The end result was no surprise to Harvard coach Tim Wheaton, who had long recognized Sedgwick’s ability.
“Sara Sedgwick is great in the air,” Wheaton said. “We’ve been working in practice and knocking balls around. She got up and wracked one. It was a great goal to win.”
Sedgwick felt that a score off a corner kick would come her way sooner or later.
“In practices recently, I’ve been connecting pretty well on all those headers, so I felt pretty good going up for it,” Sedgwick said. “And I thought, at some point, one of these is going to go in, because we got a whole lot of corners that we weren’t converting on.”
Sedgwick has been no stranger to dramatic goals this season. In Harvard’s second game of the year against Central Connecticut, she came off the bench in the waning moments of the first half and scored the eventual game-winner with her first touch of the ball just as time ran out.

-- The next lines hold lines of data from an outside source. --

Lemma resize_shape g new_offset new_sigma g' :
  consistent g -> u64 new_offset -> u64 new_sigma ->
  resize g new_offset new_sigma = Ok g' ->
  exists pad1 pad2,
    header g' = GBWTHeader.set_alphabet (header g) (GBWTHeader.offset (header g'))
                                        (GBWTHeader.alphabet_size (header g'))
    /\ bwt g' = take 1 (bwt g) ++ replicate pad1 DynamicRecord.empty
                ++ drop 1 (bwt g) ++ replicate pad2 DynamicRecord.empty
    /\ consistent g'.
Proof.
  intros Hcons Hno Hns Hres.
  pose proof (consistent_effective g Hcons) as Heff.
  pose proof Hcons as (Hoff & Hsig & Hlen).
  rewrite resize_unfold in Hres. cbv zeta in Hres.
  set (o := settled_offset g new_offset new_sigma) in *.
  set (s := settled_sigma g new_sigma) in *.
  pose proof (settled_offset_shrinks g new_offset new_sigma) as Hshrink.
  pose proof (settled_offset_cases g new_offset new_sigma) as Ho.
  fold o in Hshrink, Ho.
  assert (Hs : s = Z.max (sigma g) new_sigma) by reflexivity.
  destruct ((0 <? o) && (s <=? o)) eqn:Hfail; [discriminate |].
  assert (Hrange : 0 <= o /\ o <= s /\ (0 < o -> o < s) /\ s < 2 ^ 64).
  { apply andb_false_iff in Hfail. unfold u64, sigma in *.
    destruct Hfail as [H|H]; [apply Z.ltb_ge in H | apply Z.leb_gt in H]; lia. }
  destruct (negb (o =? GBWTHeader.offset (header g)) || negb (s =? sigma g)) eqn:Hchange.
  2:{ injection Hres as <-. exists 0%nat, 0%nat.
      split; [destruct g as [[] ?]; reflexivity |]. split; [|exact Hcons].
      simpl. rewrite app_nil_r. symmetry. apply take_drop. }
  destruct (Z.ltb_spec (vsize (bwt g)) (effective g)); [lia |].
  rewrite take_ge in Hres by (unfold vsize in Hlen; lia).
  assert (Hw : wrap64 (s - o) = s - o) by (apply wrap64_small; unfold u64; lia).
  rewrite Hw in Hres.
  assert (Hcons' : forall moved, vsize moved = s - o ->
            consistent (mk (GBWTHeader.set_alphabet (header g) o s) moved)).
  { intros moved Hm. unfold consistent, effective. simpl. rewrite Hw. lia. }
  destruct (bwt g) as [|endmarker others] eqn:Hbwt.
  - injection Hres as <-. exists (Z.to_nat (s - o)), 0%nat. simpl.
    split; [reflexivity |]. split; [now rewrite app_nil_r |].
    apply Hcons'. unfold vsize. rewrite length_replicate. lia.
  - unfold vsize in Hlen. simpl length in Hlen. unfold sigma in *.
    destruct (Z.to_nat (s - o)) as [|m] eqn:Hm; [lia |].
    change (set_index (replicate (S m) DynamicRecord.empty) 0 endmarker)
      with (Some (endmarker :: replicate m DynamicRecord.empty)) in Hres.
    cbn [bind defined] in Hres.
    destruct others as [|r rest] eqn:Hothers.
    + cbn [relocate bind defined] in Hres. injection Hres as <-.
      exists m, 0%nat. simpl. split; [reflexivity |].
      split; [now rewrite app_nil_r |].
      apply Hcons'. unfold vsize. simpl. rewrite length_replicate. lia.
    + rewrite <- Hothers in *.
      assert (Hlen2 : (2 <= length others)%nat \/ length others = 1%nat).
      { rewrite Hothers. simpl. lia. }
      assert (H1 : 1 < GBWTHeader.alphabet_size (header g)) by lia.
      specialize (Hshrink H1).
      set (d := Z.to_nat (GBWTHeader.offset (header g) - o)).
      set (rest_pad := (m - d - length others)%nat).
      assert (Hsplit : replicate m DynamicRecord.empty
                       = replicate d DynamicRecord.empty
                         ++ replicate (length others) DynamicRecord.empty
                         ++ replicate rest_pad DynamicRecord.empty).
      { rewrite <- !replicate_add. f_equal. unfold rest_pad, d. lia. }
      rewrite Hsplit in Hres.
      pose proof (relocate_shape others 1 (GBWTHeader.offset (header g)) o
                 (endmarker :: replicate d DynamicRecord.empty)
                 (replicate (length others) DynamicRecord.empty)
                 (replicate rest_pad DynamicRecord.empty)) as Hrel.
      cbn [app] in Hrel. rewrite Hrel in Hres.
      * cbn [bind defined] in Hres. injection Hres as <-.
        exists d, rest_pad. simpl. split; [reflexivity |]. split; [reflexivity |].
        apply Hcons'. unfold vsize. simpl.
        rewrite !length_app, !length_replicate. unfold rest_pad, d. lia.
      * apply length_replicate.
      * simpl. rewrite length_replicate. unfold d. lia.
      * lia.
      * lia.
      * lia.
      * unfold vsize. lia.
Qed.

Lemma symbols_app l l' : symbols (l ++ l') = symbols l + symbols l'.
Proof. unfold symbols. rewrite fmap_app. apply sumZ_app. Qed.

Lemma symbols_replicate_empty n : symbols (replicate n (0, [])) = 0.
Proof. induction n as [|n IH]; [reflexivity |]. unfold symbols in *. simpl. exact IH. Qed.

Lemma sized_replicate_empty n : Forall sized (replicate n (0, [])).
Proof. apply Forall_replicate. reflexivity. Qed.

Lemma resize_counted g new_offset new_sigma g' :
  consistent g -> u64 new_offset -> u64 new_sigma ->
  resize g new_offset new_sigma = Ok g' ->
  counted g -> counted g' /\ consistent g'.
Proof.
  intros Hcons Hno Hns Hres [Hsized Hsize].
  destruct (resize_shape _ _ _ _ Hcons Hno Hns Hres) as (pad1 & pad2 & Hh & Hb & Hc').
  split; [|exact Hc'].
  assert (Hbodies : bodies g' = take 1 (bodies g) ++ replicate pad1 (0, [])
                                ++ drop 1 (bodies g) ++ replicate pad2 (0, [])).
  { unfold bodies. rewrite Hb, !fmap_app, fmap_take, fmap_drop, !fmap_replicate.
    reflexivity. }
  unfold counted. rewrite Hbodies. split.
  - rewrite <- (take_drop 1 (bodies g)) in Hsized. apply Forall_app in Hsized as [H1 H2].
    repeat (apply Forall_app; split); auto using sized_replicate_empty.
  - unfold size. rewrite Hh. simpl. fold (size g). rewrite Hsize. f_equal.
    rewrite !symbols_app, !symbols_replicate_empty.
    rewrite <- (take_drop 1 (bodies g)) at 1. rewrite symbols_app. lia.
Qed.

(** ** recode keeps the number of symbols of a body *)

Lemma coalesce_lengths b : wrap64 (run_lengths (DynamicRecord.coalesce b)) = wrap64 (run_lengths b).
Proof.
  induction b as [|run rest IH]; [reflexivity |].
  cbn [DynamicRecord.coalesce]. rewrite run_lengths_cons.
  destruct (DynamicRecord.coalesce rest) as [|run' rest'].
  - rewrite run_lengths_cons. change (run_lengths []) with 0 in *. wrap_lia.
  - destruct (run.1 =? run'.1); rewrite !run_lengths_cons in *; cbn [fst snd]; wrap_lia.
Qed.

Lemma recode_body r :
  DynamicRecord.body_size (DynamicRecord.recode r) = DynamicRecord.body_size r
  /\ wrap64 (run_lengths (DynamicRecord.body (DynamicRecord.recode r)))
     = wrap64 (run_lengths (DynamicRecord.body r)).
Proof.
  split; [reflexivity |]. unfold DynamicRecord.recode. simpl.
  rewrite coalesce_lengths. f_equal. unfold run_lengths. f_equal.
  rewrite <- list_fmap_compose. reflexivity.
Qed.

Lemma same_count_counted l l' :
  Forall2 same_count l l' ->
  (Forall sized l -> Forall sized l') /\ wrap64 (symbols l') = wrap64 (symbols l).
Proof.
  induction 1 as [|p q l l' [H1 H2] _ [IH1 IH2]].
  - split; [auto | reflexivity].
  - split.
    + intros Hs. apply Forall_cons in Hs as [Hp Hl]. apply Forall_cons. split; [|auto].
      unfold sized in *. rewrite H1, H2. exact Hp.
    + change (symbols (q :: l')) with (run_lengths q.2 + symbols l').
      change (symbols (p :: l)) with (run_lengths p.2 + symbols l).
      wrap_lia.
Qed.

Lemma recode_counted g g' :
  recode g = Ok g' -> counted g -> counted g' /\ same_frame g g'.
Proof.
  unfold recode. destruct (_ <? _); [discriminate |]. intros [= <-] [Hsized Hsize].
  set (n := Z.to_nat (effective g)).
  assert (H2 : Forall2 same_count (bodies g)
                 (bodies (mk (header g)
                    ((DynamicRecord.recode <$> take n (bwt g)) ++ drop n (bwt g))))).
  { unfold bodies. simpl. rewrite <- (take_drop n (bwt g)) at 1.
    rewrite !fmap_app. apply Forall2_app.
    - rewrite <- list_fmap_compose. apply Forall2_fmap, Forall_Forall2_diag, Forall_forall.
      intros r _. split; apply recode_body.
    - apply Forall_Forall2_diag, Forall_forall. intros p _. split; reflexivity. }
  destruct (same_count_counted _ _ H2) as [H3 H4].
  split.
  - split; [exact (H3 Hsized) |]. unfold size in *. simpl. rewrite Hsize.
    symmetry. exact H4.
  - apply same_frame_header; [reflexivity |]. simpl.
    rewrite length_app, length_fmap, <- length_app, take_drop. reflexivity.
Qed.

(** ** insert and merge keep I7 *)

Lemma same_but_sequences_refl g : same_but_sequences g g.
Proof. split; reflexivity. Qed.

Lemma same_but_sequences_trans g1 g2 g3 :
  same_but_sequences g1 g2 -> same_but_sequences g2 g3 -> same_but_sequences g1 g3.
Proof. intros [H1 H2] [H3 H4]. split; congruence. Qed.

Lemma add_sequence_same g : same_but_sequences g (add_sequence g).
Proof. split; [reflexivity |]. unfold add_sequence. simpl. destruct (header g). reflexivity. Qed.

Lemma same_but_sequences_keeps g g' :
  same_but_sequences g g' ->
  (consistent g -> consistent g') /\ (counted g -> counted g').
Proof.
  intros [Hb Hh].
  assert (Ho : GBWTHeader.offset (header g') = GBWTHeader.offset (header g)).
  { apply (f_equal GBWTHeader.offset) in Hh. exact Hh. }
  assert (Ha : GBWTHeader.alphabet_size (header g') = GBWTHeader.alphabet_size (header g)).
  { apply (f_equal GBWTHeader.alphabet_size) in Hh. exact Hh. }
  assert (Hs : GBWTHeader.size (header g') = GBWTHeader.size (header g)).
  { apply (f_equal GBWTHeader.size) in Hh. exact Hh. }
  split.
  - unfold consistent, effective. rewrite Hb, Ho, Ha. auto.
  - unfold counted, size, bodies. rewrite Hb, Hs. auto.
Qed.

Lemma scan_text_same text symbols : forall i st st',
  scan_text text symbols i st = Some st' ->
  same_but_sequences (sc_index st) (sc_index st').
Proof.
  induction symbols as [|symbol rest IH]; intros i st st' H; cbn [scan_text] in H.
  - injection H as <-. apply same_but_sequences_refl.
  - apply bind_Some in H as (st1 & Hstep & H).
    eapply same_but_sequences_trans; [|exact (IH _ _ _ H)].
    unfold scan_symbol in Hstep.
    apply bind_Some in Hstep as ([g1 seqs] & Hg & Hstep). injection Hstep as <-. simpl.
    destruct (sc_seq_start st).
    + apply bind_Some in Hg as (seq & _ & Hg). injection Hg as <- <-.
      apply add_sequence_same.
    + injection Hg as <- <-. apply same_but_sequences_refl.
Qed.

Within a few games, Sedgwick became the first freshman other than the goalkeepers to work her way into Harvard’s starting lineup.
The goal against the Tigers was Harvard’s biggest off a corner kick since then-freshman Liza Barber buried one in overtime to beat then-No. 17 Marquette a year ago.
Corner kicks and other set pieces were key to Harvard’s 8-1 start last year when the team averaged a set piece goal per game, but outside of that stretch, the results haven’t been there over the past few years.
Sedgwick’s goal is a sign that the Crimson could be vastly improved. Since Sedgwick and Barber are proven threats at winning balls in the air, they’re capable of scoring goals themselves or drawing enough attention to allow someone else to step up.
But regardless of what happens for the rest of the season, Sedgwick has already affirmed herself as the player who delivered the clutch finish that finally earned Harvard a positive result against ranked opposition. She put the Crimson back on the winning track, and in doing so, she kept the team’s hopes alive for a seventh straight NCAA tournament berth and another Ivy title.